L’armée chinoise mène un exercice à tirs réels à la frontière sino-birmane

Les forces terrestres et aériennes du théâtre d’opérations du Sud, de l’armée chinoise, a lancé un exercice militaire conjoint le mardi 28 Mars à la frontière sino-birmane.

Selon le communiqué officiel de l’agence de presse chinois Xinhua, cet exercice de tirs réels est « prévu dans le plan d’entraînement annuel ». Il a pour objectif d’évaluer la capacité des troupes chinoises à effectuer le déploiement rapide , la paralysie et la destruction précise, le confinement et le contrôle multi-dimensionnel, ainsi que les frappes conjointes entre les forces terrestres et aériennes.

Parmi les troupes déployées on compte plusieurs unités d’infanterie blindée, d’artillerie, et de lutte anti-aérienne. Les hélicoptères des forces aériennes de l’armée de terre, ainsi que les avions de combat, les avions de renseignement et les AWACS de l’armée de l’air chinoise, ont également participé à l’exercice.

On voit effectivement dans le reportage télévisé de CCTV-7 que plusieurs avions de chasse J-10A, les hélicoptères Z-9W et les howitzers automobiles PLC-09 ont pilonnés des cibles au sol, après que les forces aériennes et les unités anti-aériennes aient « sécurisé » l’espace aérien autour de la zone de l’exercice.

L’endroit exact n’a pas été révélé et la Chine n’a pas déclaré de zones interdites de survol, mais plusieurs signes montrent qu’il s’agisse plus d’une démonstration de force qu’un simple exercice prévu de longue date.
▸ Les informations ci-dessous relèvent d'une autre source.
(** What a fold is about to write, whatever the stored text and whatever was said: at most
    three orders, three courses, six conclusions and four open points; no conclusion twice
    and no two that contradict each other; and nothing is open that is known: no request
    for an order number while one is known, none for a course while one is. *)
Theorem summary_tidy (existing : option pystr) (overflow : list message) (slots : option SessionSlots) :
  let s := resolve (merge (parse existing) (extract_summary_facts overflow slots)) slots in
  length (ss_orders s) <= 3 /\ length (ss_courses s) <= 3 /\
  length (ss_confirmed s) <= 6 /\ length (ss_pending s) <= 4 /\
  NoDup (ss_confirmed s) /\
  (forall x y, x ∈ ss_confirmed s -> y ∈ ss_confirmed s -> x ∉ _rivals_of y) /\
  (ss_orders s <> [] \/ truthy (slot_text last_order_no slots) = true -> _PENDING_ORDER_NO ∉ ss_pending s) /\
  (ss_courses s <> [] \/ truthy (slot_text last_course_name slots) = true -> _PENDING_COURSE ∉ ss_pending s).
Proof.
  cbn zeta. set (m := merge _ _).
  destruct (confirmed_seq (ss_confirmed m)) as (Hnd & Hlen & Hex).
  assert (Hp : length (ss_pending m) <= 4) by (apply length_prepend; lia).
  unfold resolve. cbn [ss_orders ss_courses ss_confirmed ss_pending].
  split; [by apply length_prepend|]. split; [by apply length_prepend|]. split; [done|].
  set (has_order := nonempty (ss_orders m) || _). set (has_course := nonempty (ss_courses m) || _).
  split.
  { destruct has_course, has_order; try done;
      repeat (etransitivity; [apply length_filter|]); exact Hp. }
  split; [done|]. split; [done|].
  assert (Ho : ss_orders m <> [] \/ truthy (slot_text last_order_no slots) = true -> has_order = true).
  { unfold has_order. destruct (ss_orders m); [|done]. intros [?|Ht]; [done|exact Ht]. }
  assert (Hc : ss_courses m <> [] \/ truthy (slot_text last_course_name slots) = true -> has_course = true).
  { unfold has_course. destruct (ss_courses m); [|done]. intros [?|Ht]; [done|exact Ht]. }
  split.
  - intros ->%Ho. clear -has_course. destruct has_course; rewrite ?list_elem_of_filter; [intros (_ & ? & _)|intros [? _]]; done.
  - intros ->%Hc. rewrite list_elem_of_filter. by intros [? _].
Qed.
(** The profile with this turn's facts. *)
Definition merge_facts (current : UserMemory) (intent order_no course_query course_name : option pystr)
    (handoff_pending : option bool) : UserMemory :=
  let name := strip (opt_str course_name) in
  let name := if bool_decide (name ∈ MISSING_COURSE_NAMES) then [] else name in
  {| um_last_intent := ostr_or intent (um_last_intent current);
     um_last_order_no := ostr_or order_no (um_last_order_no current);
     um_last_course_query := ostr_or course_query (um_last_course_query current);
     um_last_course_name := if truthy name then Some name else um_last_course_name current;
     um_handoff_pending := default (um_handoff_pending current) handoff_pending;
     um_recent_order_nos :=
       if otruthy order_no then _prepend_unique (um_recent_order_nos current) order_no
       else um_recent_order_nos current;
     um_recent_course_names :=
       if truthy name then _prepend_unique (um_recent_course_names current) (Some name)
       else um_recent_course_names current;
     um_updated_at := Some (me_now_iso env) |}.

Definition save_user_memory (tenant_id user_id : pystr) (intent order_no course_query course_name : option pystr)
    (handoff_pending : option bool) : mem (option UserMemory) :=
  if negb (is_persistent_user (Some user_id)) then st_ret None
  else if negb (user_memory_enabled settings) then st_ret None
  else
    let! current := load_user_memory tenant_id user_id in
    let current := merge_facts current intent order_no course_query course_name handoff_pending in
    let value := to_value current in
    do! store_put (memory_namespace tenant_id user_id) PROFILE_KEY value in
    do! st_modify (fun w => Build_memory_world (mw_store w)
          (upsert_user_profile (me_db_up env) tenant_id user_id value (mw_profiles w))) in
    st_ret (Some current).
Par exemple, le communiqué de Xinhua, citant un colonel du chef d’état major du théâtre d’opérations du Sud, indique que l’exercice a permis de « démontrer la volonté et la capacité des troupes frontalières à sauvegarder résolument la sécurité de ses citoyens ».

Rappelons que l’armée birmane avait bombardée, par erreur dit-elle, un village chinois en Mars 2015 et faisant 5 morts. Le gouvernement birman est en guerre contre les rebelles dans la région Kokang, dont 87% de population est chinoise, située justement à la frontière sino-birmane.
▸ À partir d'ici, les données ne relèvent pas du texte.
Definition with_summary (s : pystr) (r : OrderReport) : OrderReport :=
  {| or_order_no := or_order_no r; or_product_name := or_product_name r;
     or_course_code := or_course_code r; or_order_type := or_order_type r;
     or_current_status := or_current_status r; or_progress_percent := or_progress_percent r;
     or_amount := or_amount r; or_steps := or_steps r;
     or_visualization := or_visualization r; or_summary := s; or_oss_url := or_oss_url r |}.
Definition with_visualization (v : pystr) (r : OrderReport) : OrderReport :=
  {| or_order_no := or_order_no r; or_product_name := or_product_name r;
     or_course_code := or_course_code r; or_order_type := or_order_type r;
     or_current_status := or_current_status r; or_progress_percent := or_progress_percent r;
     or_amount := or_amount r; or_steps := or_steps r;
     or_visualization := v; or_summary := or_summary r; or_oss_url := or_oss_url r |}.
Definition with_oss_url (o : option pystr) (r : OrderReport) : OrderReport :=
  {| or_order_no := or_order_no r; or_product_name := or_product_name r;
     or_course_code := or_course_code r; or_order_type := or_order_type r;
     or_current_status := or_current_status r; or_progress_percent := or_progress_percent r;
     or_amount := or_amount r; or_steps := or_steps r;
     or_visualization := or_visualization r; or_summary := or_summary r; or_oss_url := o |}.

(** The statuses pydantic accepts for a step. *)
Definition STEP_STATUSES : list pystr :=
  map u ["completed"; "in_progress"; "pending"; "rejected"]%string.

Fixpoint assoc (k : pystr) (d : list (pystr * pystr)) : option pystr :=
  match d with
  | [] => None
  | (k', v) :: d => if bool_decide (k = k') then Some v else assoc k d
  end.

Definition STATUS_LABELS : list (pystr * pystr) :=
  [(u "paid", u "已支付"); (u "active", u "已开通"); (u "refund_reviewing", u "退款审核中");
   (u "refunded", u "已退款"); (u "cancelled", u "已取消")].
Definition MERMAID_STATUS : list (pystr * pystr) :=
  [(u "completed", u "✓"); (u "in_progress", u "●"); (u "pending", u "○"); (u "rejected", u "✗")].
Definition status_cn : list (pystr * pystr) :=
  [(u "completed", u "已完成"); (u "in_progress", u "进行中"); (u "pending", u "待处理");
   (u "rejected", u "已拒绝")].

(** ** Progress *)

(** What one step adds to the score. *)
Definition step_score (unit score : pyfloat) (status : pystr) : pyfloat :=
  if bool_decide (status = u "completed") then f_add score unit
  else if bool_decide (status = u "in_progress") then f_add score (f_mul unit f_half)
  else score.

Definition _progress_percent (steps : list OrderProgressStep) : res exn Z :=
  match steps with
  | [] => Ok 0%Z
  | _ =>
    let unit := f_div_int 100 (Z.of_nat (length steps)) in
    py_round (foldl (step_score unit) f_zero (map step_status steps))
  end.

(** [s * n], the empty string for a negative [n]. *)
Definition str_repeat (s : pystr) (n : Z) : pystr := mjoin (replicate (Z.to_nat n) s).

Definition _ascii_bar (percent : Z) : res exn pystr :=
  let? filled := py_round (f_div_int percent 10) in
  Ok (str_repeat (u "█") filled ++ str_repeat (u "░") (10 - filled)).

Definition newline : pystr := [10%N].

Definition _mermaid (steps : list OrderProgressStep) : pystr :=
  let nodes := imap (fun i step =>
    u "    S" ++ dec (Z.of_nat i) ++ u "[" ++ [34%N] ++ step_name step ++ u " " ++
      default (u "?") (assoc (step_status step) MERMAID_STATUS) ++ [34%N] ++ u "]") steps in
  let edges := imap (fun i _ =>
    u "    S" ++ dec (Z.of_nat i) ++ u " --> S" ++ dec (Z.of_nat i + 1)) (tail steps) in
  u "flowchart LR" ++ newline ++ join newline (nodes ++ edges).

(** One row of the detail table. *)
Definition step_row (step : OrderProgressStep) : pystr :=
  u "| " ++ step_name step ++ u " | " ++
  default (step_status step) (assoc (step_status step) status_cn) ++ u " | " ++
  opt_str (ostr_or (step_timestamp step) (Some (u "-"))) ++ u " | " ++
  opt_str (ostr_or (step_note step) (Some (u "-"))) ++ u " |".

(** U+3000. *)
Definition ideographic_space : pystr := [12288%N].

Definition _visualization (report : OrderReport) : res exn pystr :=
  let? bar := _ascii_bar (or_progress_percent report) in
  Ok (join newline
    ([u "**订单 " ++ or_order_no report ++ u " · " ++ or_product_name report ++ u "**";
      u "当前状态：" ++ or_current_status report ++ ideographic_space ++ u "进度：" ++ bar ++ u " " ++
        dec (or_progress_percent report) ++ u "%";
      []; u "```mermaid"; _mermaid (or_steps report); u "```"; [];
      u "| 节点 | 状态 | 时间 | 说明 |"; u "|---|---|---|---|"]
     ++ map step_row (or_steps report))).

Definition OPEN_COURSE_HINTS : list pystr := map u ["开课"; "上课"; "开通"]%string.

Definition _open_course_summary (report : OrderReport) : option pystr :=
  match find (fun step => contains (u "开通") (step_name step)
                && bool_decide (step_status step = u "completed") && otruthy (step_timestamp step))
          (or_steps report) with
  | Some step =>
    Some (u "订单 " ++ or_order_no report ++ u " 关联课程「" ++ or_product_name report ++ u "」" ++
          u "已于 " ++ opt_str (step_timestamp step) ++ u " 开通。" ++
          (if otruthy (step_note step) then u "（" ++ opt_str (step_note step) ++ u "）" else []))
  | None => None
  end.

Definition _apply_query_summary (report : OrderReport) (query : option pystr) : OrderReport :=
  if negb (otruthy query) then report
  else if contains_any OPEN_COURSE_HINTS (opt_str query) then
    match _open_course_summary report with
    | Some s => if truthy s then with_summary s report else report
    | None => report
    end
  else report.

Definition _order_tool_outcome (reason : option OrderDenyReason) : pystr :=
  match reason with
  | Some ORDER_NOT_FOUND | Some CROSS_TENANT => u "not_found"
  | _ => u "deny"
  end.

Definition NO_ORDER_NO : pystr := u "未识别到订单号，请提供类似 #20251114001 的订单编号。".
Definition UNBOUND_ORDER_NO : pystr := u "请先提供订单编号以绑定后再查询。".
Certaines scènes de cet exercice que l’on peut voir dans la vidéo ne correspondent pas à la doctrine de l’armée chinoise non plus, comme le déploiement bien trop dense des howitzers qui est vulnérable aux frappes de riposte, chose que nous ne voyons pas habituellement dans un exercice militaire chinoise.

La date des manœuvres chinoises semble avoir aussi été choisie soigneusement – en effet, à la veille de l’exercice chinois, 7 000 soldats de l’armée birmane ont défilé à Naypyidaw, la capitale du pays, pour célébrer le 72ème anniversaire de sa création.

Min Aung Hlaing, le commandant en chef des forces armées birmanes, a indiqué lors de l’ouverture de la parade militaire que l’armée fera le nécessaire pour régler les conflits ethniques dans les zones frontalières du pays.

 Il est à noter que la Chine semble pratiquer le bâton et la carotte avec la Birmanie, notamment sur le problème de la région de Kokang. D’un côté, la Chine a fait pression il y a deux semaine dans une réunion à huis clos du Conseil de sécurité de l’ONU pour bloquer une déclaration critiquant la situation en Birmanie, mais d’un autre côté, elle pourrait avoir lancé cet exercice militaire, d’une ampleur plutôt « modérée », pour rappeler son voisin du Sud-Ouest à l’ordre.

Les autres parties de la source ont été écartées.